C’est une acceptation de la décision collective, en l’absence d’opposition majeure, et même si on n’est d’un avis différents.
Ainsi, le consentement est un accord temporaire, qui ne doit pas nier l’existence d’avis divergents.
Deux exemples de biais provoquant fréquemment des décisions absurdes
- Perdre de vue ce qu’on veut vraiment
C’est l’histoire du Pont de la rivière Kwaï. On se concentre sur ce qui ne devrait être qu’un moyen ou qu’une étape, en oubliant notre réel objectif.
- Ne pas remettre en cause, ne pas questionner
On donne autorité à la personne qui est censée savoir, on ne la remet pas en cause, on lui « fait confiance ». Or elle n’a pas forcément raison.

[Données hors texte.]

(** The term of a peer never decreases, as long as a snapshot or a
    refused-heartbeat message does not carry a term smaller than the peer's. *)
Theorem Step_term_mono r m r' :
  0 <= r_Term r -> r_Term r + 1 < two64 ->
  (unchecked_term m -> r_Term r <= m_Term m) ->
  Step rand_Int r m = Ret r' -> r_Term r <= r_Term r'.
Proof.
  intros H0 Ht Hu. cut (wlp (Step rand_Int r m) (fun r' => r_Term r <= r_Term r')).
  { intros Hw Hr. by rewrite Hr in Hw. }
  apply (Step_cases rand_Int (fun o => wlp o (fun r' => r_Term r <= r_Term r'))).
  - intros Hm. unfold handleSnapshot. apply wlp_bind, wlp_deref. intros snap _.
    apply wlp_bind, wlp_deref. intros md _. zif; [by apply wlp_ret|].
    apply wlp_bind, wlp_deref. intros cs _. apply wlp_bind.
    eapply wlp_mono; [apply becomeFollower_term|]. intros r1 Ht1. apply wlp_ret. cbn.
    cbn in Ht1. rewrite Ht1. apply Hu. by left.
  - intros _. eapply wlp_mono; [apply handleAppendEntries_term|]. intros r1.
    destruct (m_CommitUse m); lia.
  - intros _. eapply wlp_mono; [apply campaign_term; done|]. cbn; intros r1; lia.
  - intros _. eapply wlp_mono; [apply handleVoteRequest_term|]. cbn; intros r1; lia.
  - intros _. eapply wlp_mono; [apply handleHeartbeat_term|]. cbn; intros r1; lia.
  - intros _ _. eapply wlp_mono; [apply handleVoteResponse_term|]. cbn; intros r1; lia.
  - intros _ _. apply wlp_ret. rewrite (sends_Term _ _ (sendHeartbeats_sends _)). done.
  - intros _ _. apply wlp_bind. eapply wlp_mono; [apply handleMsgPropose_proposes|].
    intros r1 (Hc & _). eapply wlp_mono; [apply broadCastAE_sends|].
    intros r2 Hs%sends_Term. injection Hc. intros. lia.
  - intros _ _. eapply wlp_mono; [apply handleMsgAppendResponse_term|]. cbn; intros r1; lia.
  - intros _ Hm. unfold handleHeartbeatResponse. destruct (m_Reject m) eqn:Hrej.
    + eapply wlp_mono; [apply becomeFollower_term|]. intros r1 ->. apply Hu. by right.
    + zif; [|zif; [|by apply wlp_ret]].
      * eapply wlp_mono; [apply sendSnapshot_sends|]. intros r1 Hs%sends_Term. lia.
      * apply wlp_bind. eapply wlp_mono; [apply sendAppend_sends|].
        intros [r1 b] Hs%sends_Term. apply wlp_ret. cbn in Hs. lia.
  - intros Hst _. eapply wlp_mono; [by apply handleLeaderTransfer_term|]. cbn; intros r1; lia.
  - apply wlp_ret. lia.
Qed.

End Term.
(** *** The leader's side of replication *)

Lemma matchedPeers_wp r from idx ps :
  (forall p, p ∈ ps -> is_Some (r_Prs r !! p)) ->
  wp (matchedPeers r from idx ps) (fun others => others `sublist_of` ps /\
    (forall p, p ∈ others -> p <> from /\ p <> r_id r /\
       exists pr, r_Prs r !! p = Some pr /\ idx <= pr_Match pr)).
Proof.
  induction ps as [|p ps IH]; intros Hps; simpl.
  { split; [constructor|]. intros p Hp. by apply elem_of_nil in Hp. }
  assert (IH' := IH (fun q Hq => Hps q (list_elem_of_further _ _ _ Hq))). clear IH.
  destruct (_ || _) eqn:Hskip.
  - eapply wp_mono; [exact IH'|]. intros others [Hs Ho]. split; [by constructor|done].
  - destruct (Hps p) as [pr Hpr]; [by left|]. rewrite Hpr. cbn [deref].
    apply wp_bind. eapply wp_mono; [exact IH'|]. intros others [Hs Ho]. apply wp_ret. zif.
    + split; [by constructor|]. intros q [->|Hq]%elem_of_cons; [|by apply Ho].
      split_and!; [lia|lia|]. eauto.
    + split; [by constructor|done].
Qed.

Lemma commitTo_wf r c :
  raft_wf r -> l_committed (r_RaftLog r) <= c <= LastIndex (r_RaftLog r) ->
  raft_wf (r <| r_RaftLog ::= fun l => l <| l_committed := c |> |>).
Proof. intros (Hl & Hst & Ht & Hid & Hps) Hc. split_and!; try done. by apply log_wf_commit. Qed.

Lemma foldl_send_wf {B} r (f : Raft S -> B -> Message) xs :
  raft_wf r -> raft_wf (foldl (fun r p => send r (f r p)) r xs).
Proof. intros Hw. by apply (foldl_inv _ raft_wf). Qed.

Lemma foldl_send_log {B} r (f : Raft S -> B -> Message) xs :
  r_RaftLog (foldl (fun r p => send r (f r p)) r xs) = r_RaftLog r.
Proof. by apply (foldl_inv _ (fun x => r_RaftLog x = r_RaftLog r)). Qed.

Lemma handleMsgAppendResponse_wp r m :
  raft_wf r -> is_Some (r_Prs r !! m_From m) ->
  (m_Reject m = false -> m_Index m <= LastIndex (r_RaftLog r)) ->
  wp (handleMsgAppendResponse r m) (good r).
Proof.
  intros Hw [p Hp] Hidx. unfold handleMsgAppendResponse. rewrite Hp. cbn [deref].
  destruct (m_Reject m); cbn [negb].
  - apply wp_bind. eapply wp_mono; [apply updProgress_wp; eauto|]. intros r1 (Hw1 & Hs & Heq & Hd).
    apply wp_bind. eapply wp_mono; [apply sendAppend_wp; [done|]|].
    { apply elem_of_dom. rewrite Hd. by apply elem_of_dom_2 in Hp. }
    intros [r2 b] [Hw2 Hs2]. apply wp_ret, sends_good. split; [done|by etransitivity].
  - zif; [by apply wp_ret, good_same|]. apply wp_bind.
    eapply wp_mono; [apply updProgress_wp; eauto|]. intros r1 (Hw1 & _ & Heq & _).
    assert (Hl1 : r_RaftLog r1 = r_RaftLog r) by (by rewrite Heq).
    set (r2 := if _ && _ then _ else _).
    assert (Hr2 : raft_wf r2 /\ r_RaftLog r2 = r_RaftLog r)
      by (subst r2; destruct (_ && _); done).
    clearbody r2. destruct Hr2 as [Hw2 Hl2]. rewrite Hl2.
    zif; [by apply wp_ret, good_same|].
    assert (Hl := raft_wf_log _ Hw). pose proof (lw_applied _ Hl).
    specialize (Hidx eq_refl). rewrite realIdx_in by (apply Hl || lia).
    pose proof (LastIndex_shape _ (lw_shape _ Hl)).
    destruct (index_total (E:=error) (l_entries (r_RaftLog r))
                (m_Index m - l_lastIdxOfSnapshot (r_RaftLog r) - 1)) as (e & -> & _); [lia|].
    zif; [by apply wp_ret, good_same|]. apply wp_bind.
    eapply wp_mono; [apply matchedPeers_wp; intros; by apply raft_wf_peer|].
    intros others _. zif; [|by apply wp_ret, good_same]. apply wp_ret. split.
    + apply foldl_send_wf. apply commitTo_wf; [done|]. rewrite Hl2. lia.
    + rewrite foldl_send_log. cbn. rewrite Hl2. apply commit_grows. lia.
Qed.

Lemma handleLeaderTransfer_wp r m :
  raft_wf r -> r_State r = StateLeader ->
  wp (handleLeaderTransfer (fun _ _ => Panic) r m) (good r).
Proof.
  intros Hw Hst. unfold handleLeaderTransfer. rewrite bool_decide_true by done. cbn [negb].
  destruct (containsPeer r (m_From m)) eqn:Hp; cbn [negb]; [|by apply wp_ret, good_same].
  zif; [by apply wp_ret, good_same|]. bif; [by apply wp_ret, good_same|].
  assert (Hin : m_From m ∈ r_peers r).
  { apply existsb_exists in Hp as (x & Hx & Heq). apply list_elem_of_In in Hx.
    by replace (m_From m) with x by lia. }
  destruct (raft_wf_peer _ _ Hw Hin) as [p Hpr].
  set (r1 := r <| r_leadTransferee := _ |>). assert (Hw1 : raft_wf r1) by done.
  change (r_Prs r1) with (r_Prs r). rewrite Hpr. cbn [deref].
  zif; [by apply wp_ret, good_same|]. apply wp_bind.
  eapply wp_mono; [apply sendAppend_wp; [done|by exists p]|]. intros [r2 b] Hs.
  apply wp_ret. apply (good_sends r r1); [by apply good_same|done].
Qed.

(** *** Snapshots and appends *)

Definition snapshot_ok (m : Message) : Prop :=
  exists snap md cs, m_Snapshot m = Some snap /\ s_Metadata snap = Some md
    /\ sm_ConfState md = Some cs /\ sm_Index md + 1 < two64.

Lemma foldl_insert_is_Some (prs : gmap Z Progress) ids pr q :
  is_Some (prs !! q) \/ q ∈ ids ->
  is_Some (foldl (fun prs id => <[id := pr]> prs) prs ids !! q).
Proof.
  revert prs. induction ids as [|i ids IH]; intros prs Hq; simpl.
  - destruct Hq as [|Hq]; [done|]. by apply elem_of_nil in Hq.
  - apply IH. destruct (decide (q = i)) as [->|Hne].
    + left. rewrite lookup_insert_eq. by eexists.
    + destruct Hq as [Hq|[|]%elem_of_cons]; [left|done|by right].
      by rewrite lookup_insert_ne by congruence.
Qed.

Lemma handleSnapshot_wp r m :
  raft_wf r -> snapshot_ok m -> wp (handleSnapshot rand_Int r m) (safe (incoming m) r).
Proof.
  intros Hw (snap & md & cs & Hsn & Hmd & Hcs & Hidx). unfold handleSnapshot.
  rewrite Hsn. cbn [deref]. rewrite Hmd. cbn [deref]. rewrite Hcs. cbn [deref].
  zif; [by apply wp_ret, good_safe, good_same|].
  set (r1 := _ <| r_peers := _ |> <| r_Prs := _ |>).
  pose proof Hw as (Hl & Hst & Ht & Hid & Hps).
  pose proof (LastIndex_ge _ (lw_shape _ Hl)). pose proof (ls_snap _ (lw_shape _ Hl)).
  assert (Hw1 : raft_wf r1).
  { split_and!; [split; [split|..]|..]; cbn; rewrite ?len_nil; try (done || lia).
    - apply foldl_insert_is_Some. by left.
    - intros p Hp. apply foldl_insert_is_Some. by right. }
  apply wp_bind. eapply wp_mono; [by apply becomeFollower_wp|]. intros r2 (Hw2 & Hl2 & _).
  apply wp_ret. split; [done|]. change (keeps (incoming m) (r_RaftLog r) (r_RaftLog r2)). rewrite Hl2.
  split; cbn; [pose proof (lw_committed _ Hl); lia|right; done].
Qed.

Definition append_msg_ok (r : Raft S) (m : Message) : Prop :=
  if m_CommitUse m then m_Commit m <= LastIndex (r_RaftLog r)
  else append_ok (r_RaftLog r) m.

Lemma handleAppendEntries_cases r m :
  raft_wf r -> append_msg_ok r m ->
  wp (handleAppendEntries rand_Int r m) (fun r' => good r r' \/ accepted r m r').
Proof.
  intros Hw Hok. unfold append_msg_ok in Hok. destruct (m_CommitUse m) eqn:Hcu.
  - unfold handleAppendEntries. rewrite Hcu. zif; [lia|]. apply wp_ret. left.
    pose proof (lw_committed _ (raft_wf_log _ Hw)).
    pose proof (max_Z (l_committed (r_RaftLog r)) (m_Commit m)).
    split; [apply (commitTo_wf r (max (l_committed (r_RaftLog r)) (m_Commit m))); [done|lia]|].
    apply (commit_grows (r_RaftLog r)). cbn. lia.
  - destruct (decide (r_Term r <= m_Term m /\
                log_term (r_RaftLog r) (m_Index m) = Some (m_LogTerm m))) as [[Ht Hlt]|Hno].
    + eapply wp_mono; [by apply handleAppendEntries_accepted|]. by right.
    + eapply wp_mono; [apply handleAppendEntries_refused; try done; [apply Hok|]|].
      * intros Ht Hlt. by apply Hno.
      * intros r' (Hw' & Hl' & _). left. by apply good_same.
Qed.

Lemma handleAppendEntries_wp r m :
  raft_wf r -> append_msg_ok r m -> wp (handleAppendEntries rand_Int r m) (safe (m_Entries m) r).
Proof.
  intros Hw Hok. eapply wp_mono; [by apply handleAppendEntries_cases|].
  intros r' [Hg|[Hw' _ _ Hc Hag _ _]]; [by apply good_safe|].
  split; [done|]. split; [|by left]. rewrite Hc. unfold new_commit. lia.
Qed.

(** *** The step function *)

(** The messages a peer in state [r] may receive: what the protocol and the
    transport guarantee, and a log that has not used up the index space. *)
Definition msg_ok (r : Raft S) (m : Message) : Prop :=
  room (r_RaftLog r) 1 /\
  match m_MsgType m with
  | MsgSnapshot => snapshot_ok m
  | MsgAppend => append_msg_ok r m
  | MsgPropose => room (r_RaftLog r) (len (m_Entries m))
  | MsgAppendResponse => r_State r = StateLeader -> is_Some (r_Prs r !! m_From m) /\
      (m_Reject m = false -> m_Index m <= LastIndex (r_RaftLog r))
  | MsgHeartbeatResponse => r_State r = StateLeader -> is_Some (r_Prs r !! m_From m)
  | _ => True
  end.

#[local] Opaque becomeCandidate requestVotes handleSnapshot handleAppendEntries
  handleVoteRequest handleVoteResponse handleHeartbeat handleHeartbeatResponse
  handleMsgPropose broadCastAE handleMsgAppendResponse handleLeaderTransfer sendHeartbeats
  sendAppend send.

Lemma Step_safe_wp r m : raft_wf r -> msg_ok r m -> wp (Step rand_Int r m) (safe (incoming m) r).
Proof.
  intros Hw [Hroom Hok]. assert (Hgs : forall o : outcome error (Raft S), wp o (good r) -> wp o (safe (incoming m) r)).
  { intros o Ho. eapply wp_mono; [exact Ho|]. intros r'. by apply good_safe. }
  apply (Step_cases rand_Int (fun o => wp o (safe (incoming m) r))).
  - intros Hm. rewrite Hm in Hok. by apply handleSnapshot_wp.
  - intros Hm. unfold incoming. rewrite Hm in Hok |- *. by apply handleAppendEntries_wp.
  - intros _. by apply Hgs, campaign_wp.
  - intros _. by apply Hgs, handleVoteRequest_wp.
  - intros _. by apply Hgs, handleHeartbeat_wp.
  - intros _ _. by apply Hgs, handleVoteResponse_wp.
  - intros _ _. apply Hgs, wp_ret. eapply good_sends.
    + by apply (good_same r (r <| r_heartbeatElapsed := 0 |>)).
    + split; [by apply sendHeartbeats_wf|apply sendHeartbeats_sends].
  - intros _ Hm. rewrite Hm in Hok. apply Hgs, wp_bind.
    eapply wp_mono; [by apply handleMsgPropose_wp|]. intros r1 [Hg _].
    eapply wp_mono; [apply broadCastAE_wp, Hg|]. intros r2. by apply good_sends.
  - intros Hst Hm. rewrite Hm in Hok. destruct (Hok Hst). by apply Hgs, handleMsgAppendResponse_wp.
  - intros Hst Hm. rewrite Hm in Hok. by apply Hgs, handleHeartbeatResponse_wp, Hok.
  - intros Hst _. by apply Hgs, handleLeaderTransfer_wp.
  - by apply wp_ret, good_safe, good_same.
Qed.
(* ===== verification/RaftProps.v ===== *)
(** * RaftProps: the correctness theorems of one Raft peer

    Safety of [newRaft], [tick] and [Step] (no panic, invariant kept, committed
    entries kept), the receiver rules of AppendEntries, the leader's commit rule
    and Leader Append-Only, each with a concrete run. *)

From stdpp Require Import base option list gmap strings tactics.
From S2P Require Import Prelude.
From S2P Require Import Eraftpb.
From S2P Require Import RaftStorage.
From S2P Require Import RaftLog.
From S2P Require Import Raft.
From S2P Require Import RaftFacts.
From S2P Require Import RaftInv.
From S2P Require Import RaftAppend.
From S2P Require Import RaftSafe.

(** ** A three-peer group on memory storage *)

Definition demo_config (id : Z) (st : MemoryStorage) : Config MemoryStorage :=
  mkConfig id (Some [1; 2; 3]) 10 1 (Some st) 0.
Definition demo_rand (_ : nat) : Z := 3.
(** A follower that [newRaft] starts on an empty storage. *)
Definition demo : Raft MemoryStorage :=
  match newRaft demo_rand (demo_config 1 MemoryStorage.NewMemoryStorage) with
  | Ret r => r
  | _ => mkRaft 0 0 0 0 0
           (mkRaftLog MemoryStorage.NewMemoryStorage 0 0 0 [] None 0 0)
           ∅ StateFollower ∅ [] 0 0 0 0 0 0 0 0 [] 0
  end.

Lemma demo_storage_wf : st_wf MemoryStorage.NewMemoryStorage.
Proof.
  split; [|by do 2 eexists|by vm_compute].
  split; [done|by vm_compute| |by vm_compute|by vm_compute].
  intros [|i] e He; cbn in He; simplify_eq; done.
Qed.

Lemma demo_config_ok id :
  id ∈ [1; 2; 3] -> config_ok (demo_config id MemoryStorage.NewMemoryStorage)
                      MemoryStorage.NewMemoryStorage [1; 2; 3].
Proof.
  intros Hid. split; [done| |apply demo_storage_wf|done|done].
  repeat (apply elem_of_cons in Hid as [->|Hid]; [done|]). by apply elem_of_nil in Hid.
Qed.

Lemma demo_wf : raft_wf demo.
Proof.
  pose proof (newRaft_wp demo_rand _ _ _ (demo_config_ok 1 ltac:(by left))) as Hw.
  unfold demo. destruct (newRaft _ _); [apply Hw|done..].
Qed.

(** The leader of term 1 it becomes with one more vote. *)
Definition run_or {A} (o : outcome error A) (d : A) : A :=
  match o with Ret a => a | _ => d end.
Definition vote_from (p term : Z) : Message :=
  zero_Message <| m_MsgType := MsgRequestVoteResponse |> <| m_From := p |> <| m_Term := term |>.
Definition hup : Message := zero_Message.
Definition demo_leader : Raft MemoryStorage :=
  run_or (Step demo_rand (run_or (Step demo_rand demo hup) demo) (vote_from 2 1)) demo.

Lemma demo_room r : r_RaftLog r = r_RaftLog demo -> room (r_RaftLog r) 1.
Proof. intros ->. by vm_compute. Qed.

Lemma demo_leader_wf : raft_wf demo_leader.
Proof.
  unfold demo_leader.
  destruct (wp_inv _ _ (Step_safe_wp demo_rand demo hup demo_wf ltac:(by vm_compute)))
    as (r1 & H1 & Hw1 & _). rewrite H1. cbn [run_or].
  assert (Hm : msg_ok r1 (vote_from 2 1)).
  { revert H1. clear. intros H1. assert (r1 = run_or (Step demo_rand demo hup) demo) as ->.
    - by rewrite H1.
    - split; [by vm_compute|exact I]. }
  destruct (wp_inv _ _ (Step_safe_wp demo_rand r1 _ Hw1 Hm)) as (r2 & -> & Hw2 & _). exact Hw2.
Qed.

#[local] Opaque becomeCandidate requestVotes handleSnapshot handleAppendEntries
  handleVoteRequest handleVoteResponse handleHeartbeat handleHeartbeatResponse
  handleMsgPropose broadCastAE handleMsgAppendResponse handleLeaderTransfer sendHeartbeats
  sendAppend send.

Section Props.
Context {S : Type} `{HS : Storage S} `{HLaws : !StorageLaws S} (rand_Int : nat -> Z).
Implicit Types (r : Raft S) (m : Message) (l : RaftLog S).

(** C1. [Step] never panics: from a well-formed state a message satisfying [msg_ok] is handled, the
    new state is well formed and the commit index does not go down.  Every committed entry stays what
    it was, or an append message puts its own entry of the same index and term in its place; if the
    message satisfies the Log Matching property, all committed entries stay the same, their data
    included.  Only a snapshot past the whole log may replace the prefix. *)
Theorem Step_safe r m :
  raft_wf r -> msg_ok r m ->
  exists r', Step rand_Int r m = Ret r' /\ raft_wf r' /\ keeps (incoming m) (r_RaftLog r) (r_RaftLog r')
    /\ (log_matching (l_entries (r_RaftLog r)) (incoming m) -> keeps_same (r_RaftLog r) (r_RaftLog r')).
Proof.
  intros Hw Hm. destruct (wp_inv _ _ (Step_safe_wp rand_Int r m Hw Hm)) as (r' & Hr & Hw' & Hk).
  exists r'. split_and!; [done..|]. intros Hlm. by apply (keeps_exact (incoming m)).
Qed.

(** [tick] never panics on a well-formed state, keeps it well formed and only
    extends the log. *)
Theorem tick_safe r :
  raft_wf r -> room (r_RaftLog r) 1 ->
  exists r', tick rand_Int r = Ret r' /\ raft_wf r' /\ grows (r_RaftLog r) (r_RaftLog r').
Proof. intros Hw Hm. exact (wp_inv _ _ (tick_wp rand_Int r Hw Hm)). Qed.

(** [newRaft] on a well-formed storage and a valid configuration returns a
    well-formed follower whose hard state is the stored one. *)
Theorem newRaft_safe c st peers :
  config_ok c st peers ->
  exists r hs cs, newRaft rand_Int c = Ret r /\ raft_wf r /\ r_State r = StateFollower
    /\ r_peers r = peers /\ st_InitialState st = Ret (hs, cs)
    /\ GetHardState r = mkHardState (hs_Term hs) (hs_Vote hs) (hs_Commit hs) None.
Proof.
  intros Hc. destruct (wp_inv _ _ (newRaft_wp rand_Int c st peers Hc))
    as (r & Hr & Hw & Hs & _ & Hp & hs & cs & Hi & Hh & _).
  exists r, hs, cs. done.
Qed.

(** C2. An append message of a current leader whose previous entry is in the log is
    accepted: the new log is the one of the Raft paper's receiver rules, except that the entries
    of the message also replace those they match in index and term, which makes no difference
    when the message satisfies the Log Matching property; the commit index moves to the leader's
    but not past the last new entry, entries up to the old commit index and up to the new
    [stabled] mark are kept up to that same replacement, and the reply carries the new last index. *)
Theorem append_accepted r m :
  raft_wf r -> append_ok (r_RaftLog r) m -> m_CommitUse m = false -> r_Term r <= m_Term m ->
  log_term (r_RaftLog r) (m_Index m) = Some (m_LogTerm m) ->
  exists r', handleAppendEntries rand_Int r m = Ret r' /\ accepted r m r'.
Proof. intros. apply wp_inv. by apply handleAppendEntries_accepted. Qed.

(** An append message of an old term, or whose previous entry is not in the log,
    is refused: the log is untouched and the reply is a rejection with the peer's
    term. *)
Theorem append_refused r m :
  raft_wf r -> l_lastIdxOfSnapshot (r_RaftLog r) < two63 -> m_CommitUse m = false ->
  (r_Term r <= m_Term m -> log_term (r_RaftLog r) (m_Index m) <> Some (m_LogTerm m)) ->
  exists r', handleAppendEntries rand_Int r m = Ret r' /\ raft_wf r' /\
    r_RaftLog r' = r_RaftLog r /\ r_Term r' = Z.max (r_Term r) (m_Term m) /\
    exists reply, r_msgs r' = r_msgs r ++ [reply] /\ m_Reject reply = true
      /\ m_MsgType reply = MsgAppendResponse /\ m_To reply = m_From m
      /\ m_Term reply = r_Term r'.
Proof. intros. apply wp_inv. by apply handleAppendEntries_refused. Qed.

Lemma handleSnapshot_follower r m :
  wlp (handleSnapshot rand_Int r m) (fun r' => r' = r \/ r_State r' = StateFollower).
Proof.
  Transparent handleSnapshot send. unfold handleSnapshot.
  apply wlp_bind, wlp_deref. intros snap _. apply wlp_bind, wlp_deref. intros md _.
  zif; [by apply wlp_ret; left|]. apply wlp_bind, wlp_deref. intros cs _. apply wlp_bind.
  eapply wlp_mono; [apply becomeFollower_spec|]. intros r1 (_ & _ & Hs & _).
  apply wlp_ret. right. exact Hs.
Qed.
#[local] Opaque handleSnapshot send.

(** Leader Append-Only: whatever message it handles, a leader that is still
    leader afterwards has only appended entries to its log. *)
Theorem leader_append_only r m r' :
  raft_wf r -> msg_ok r m -> r_State r = StateLeader ->
  Step rand_Int r m = Ret r' -> r_State r' = StateLeader ->
  grows (r_RaftLog r) (r_RaftLog r').
Proof.
  intros Hw [Hroom Hok] Hst Hr.
  cut (wlp (Step rand_Int r m) (fun r' => r_State r' = StateLeader ->
         grows (r_RaftLog r) (r_RaftLog r'))). { rewrite Hr. intros Hx. exact Hx. }
  assert (Hgood : forall o : outcome error (Raft S), wp o (good r) -> wlp o (fun r' =>
    r_State r' = StateLeader -> grows (r_RaftLog r) (r_RaftLog r'))).
  { intros o Ho. destruct (wp_inv _ _ Ho) as (x & -> & _ & Hg). apply wlp_ret. by intros _. }
  clear Hr r'. apply (Step_cases rand_Int (fun o => wlp o (fun r' =>
    r_State r' = StateLeader -> grows (r_RaftLog r) (r_RaftLog r')))).
  - intros _. eapply wlp_mono; [apply handleSnapshot_follower|].
    intros r' [->|Hf] Hl; [reflexivity|congruence].
  - intros Hm. rewrite Hm in Hok.
    destruct (wp_inv _ _ (handleAppendEntries_cases rand_Int r m Hw Hok)) as (r' & -> & Hc).
    apply wlp_ret. intros Hl. destruct Hc as [[_ Hg]|Hacc]; [exact Hg|].
    destruct (ac_role _ _ _ Hacc) as (_ & Hf & _). congruence.
  - intros Hns. destruct (Hns Hst).
  - intros _. by apply Hgood, handleVoteRequest_wp.
  - intros _. by apply Hgood, handleHeartbeat_wp.
  - intros Hc. rewrite Hst in Hc. discriminate.
  - intros _ _. apply wlp_ret. intros _.
    set (r1 := r <| r_heartbeatElapsed := 0 |>).
    exact (sends_grows r1 _ (sendHeartbeats_sends r1)).
  - intros _ Hm. rewrite Hm in Hok. apply Hgood, wp_bind.
    eapply wp_mono; [by apply handleMsgPropose_wp|]. intros r1 [Hg _].
    eapply wp_mono; [apply broadCastAE_wp, Hg|]. intros r2. by apply good_sends.
  - intros _ Hm. rewrite Hm in Hok. destruct (Hok Hst).
    by apply Hgood, handleMsgAppendResponse_wp.
  - intros _ Hm. rewrite Hm in Hok. by apply Hgood, handleHeartbeatResponse_wp, Hok.
  - intros _ _. by apply Hgood, handleLeaderTransfer_wp.
  - apply wlp_ret. intros _. reflexivity.
Qed.

(** [peers] has a majority of members that hold the log up to [i]: this peer, or
    one whose recorded match index reaches [i]. *)
Definition quorum_matched (r : Raft S) (i : Z) : Prop :=
  exists Q, NoDup Q /\ (forall p, p ∈ Q -> p ∈ r_peers r) /\ len (r_peers r) / 2 < len Q
    /\ forall p, p ∈ Q -> p = r_id r \/
         exists pr, r_Prs r !! p = Some pr /\ i <= pr_Match pr.

Lemma foldl_send_Prs {B} r (f : Raft S -> B -> Message) xs :
  core (foldl (fun r p => send r (f r p)) r xs) = core r
  /\ r_Prs (foldl (fun r p => send r (f r p)) r xs) = r_Prs r.
Proof. by apply (foldl_inv _ (fun x => core x = core r /\ r_Prs x = r_Prs r)). Qed.

Lemma matched_quorum r from idx others pr :
  NoDup (r_peers r) -> from ∈ r_peers r -> r_id r ∈ r_peers r -> from <> r_id r ->
  r_Prs r !! from = Some pr -> idx <= pr_Match pr ->
  others `sublist_of` r_peers r ->
  (forall p, p ∈ others -> p <> from /\ p <> r_id r /\
     exists pr, r_Prs r !! p = Some pr /\ idx <= pr_Match pr) ->
  len (r_peers r) / 2 < 2 + len others -> quorum_matched r idx.
Proof.
  intros Hnd Hf Hid Hne Hpr Hm Hsub Hoth Hlen. exists (r_id r :: from :: others). split_and!.
  - apply list.NoDup_cons. split.
    + intros [?|Hin]%elem_of_cons; [congruence|]. by apply Hoth in Hin as (_ & ? & _).
    + apply list.NoDup_cons. split; [|by eapply sublist_NoDup].
      intros Hin. by apply Hoth in Hin as (? & _).
  - intros p [->|[->|Hp]%elem_of_cons]%elem_of_cons; [done|done|].
    eapply elem_of_submseteq; [exact Hp|by apply sublist_submseteq].
  - rewrite !len_cons. lia.
  - intros p [->|[->|Hp]%elem_of_cons]%elem_of_cons; [by left|right; eauto|].
    right. apply Hoth, Hp.
Qed.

=> Les livres de Christian Maurel sur « Les décisions absurdes » sont tout à fait passionnants à ce sujet.
Les paradoxes de la participation
C’est l’éternel débat du « tout ou rien ». Faut-il s’investir dans la « démocratie participative », et croire en des institutions telles que la Commission nationale des débats publics, alors qu’on connaît trop bien leurs biais et leurs limites ?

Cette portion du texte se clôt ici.